**DESCRIPTION OF THE TASK:**
First find the line with "p' = peers_of p" in the entries below, then set down exactly every line through the line with "intros [= <-];", that line included.

**EXCERPTED DATA:**
Lemma conn_set_peers_ok peers p p' summary :
  conn_set_peers peers p = (p', Ok summary) ->
  exists r r', answered p p' r r' /\ describes r' summary
    /\ ics_mode (sv_state r') = ics_mode (sv_state r) /\ sv_enclave r' = sv_enclave r.
Proof.
  unfold conn_set_peers; destruct (on_channel _ p) as [p1 [sm|e]] eqn:Hc; [|done]; intros [= <- <-].
  apply (on_channel_ok (fun uri => set_peers_impl (peer_config uri) (peer_order peers))) in Hc
    as (H1 & H2 & r & r' & H3 & H4 & H5).
  apply set_peers_answer in H4 as (Hd & Hs & He); exists r, r'; split; [unfold answered; by rewrite H1|done].
Qed.

(** A session is there, or a new one is made, which leaves the state of the peer alone. *)
Lemma ensure_attested_ok p p' :
  ensure_attested p = (p', Ok tt) ->
  pc_uri (pw_conn p') = pc_uri (pw_conn p) /\ others_same (pc_uri (pw_conn p)) (peers_of p) (peers_of p')
  /\ (peers_of p' = peers_of p
      \/ exists r r', peers_of p !! pc_uri (pw_conn p) = Some r /\ peers_of p' !! pc_uri (pw_conn p) = Some r'
           /\ sv_state r' = sv_state r).
Proof.
  unfold ensure_attested; destruct (pc_channel_id (pw_conn p)) as [session|] eqn:Hs.
  { intros [= <-]; split; [done|]; split; [by intros u|by left]. }
  unfold PeerConnection_attest, PeerConnection_deattest, PeerConnection_is_attested; rewrite Hs.
  unfold on_enclave; destruct (peer_init _ _) as [[req|e] e1]; [|done].
  set (p1 := mkPeerWorld _ _ _); destruct (on_channel _ p1) as [p2 [res|e]] eqn:Hc; [|done].
  apply (on_channel_ok (fun _ => auth_impl req)) in Hc as (H1 & H2 & r & r' & H3 & H4 & H5).
  destruct (peer_connect _ _ _) as [[[session report]|e] e2]; [|done]; simpl; intros [= <-].
  apply auth_answer in H4 as [H4 _]; split; [simpl; by rewrite H1|]; split; [exact H2|right].
  by exists r, r'.
Qed.

Lemma attested_call_ok_inv {T} (f : PeerWorld World -> PeerWorld World * result T EnclaveConnection.GrpcError) p p' t :
  PeerConnection_is_attested p = true -> call T f p = (p', Ok t) -> f p = (p', Ok t).
Proof. intros Hp; rewrite Hcall by done; destruct (f p) as [p1 [x|[]]]; congruence. Qed.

**SOLUTION TO THIS EXERCISE:**
  /\ (peers_of p' = peers_of p
      \/ exists r r', peers_of p !! pc_uri (pw_conn p) = Some r /\ peers_of p' !! pc_uri (pw_conn p) = Some r'
           /\ sv_state r' = sv_state r).
Proof.
  unfold ensure_attested; destruct (pc_channel_id (pw_conn p)) as [session|] eqn:Hs.
  { intros [= <-]; split; [done|]; split; [by intros u|by left]. }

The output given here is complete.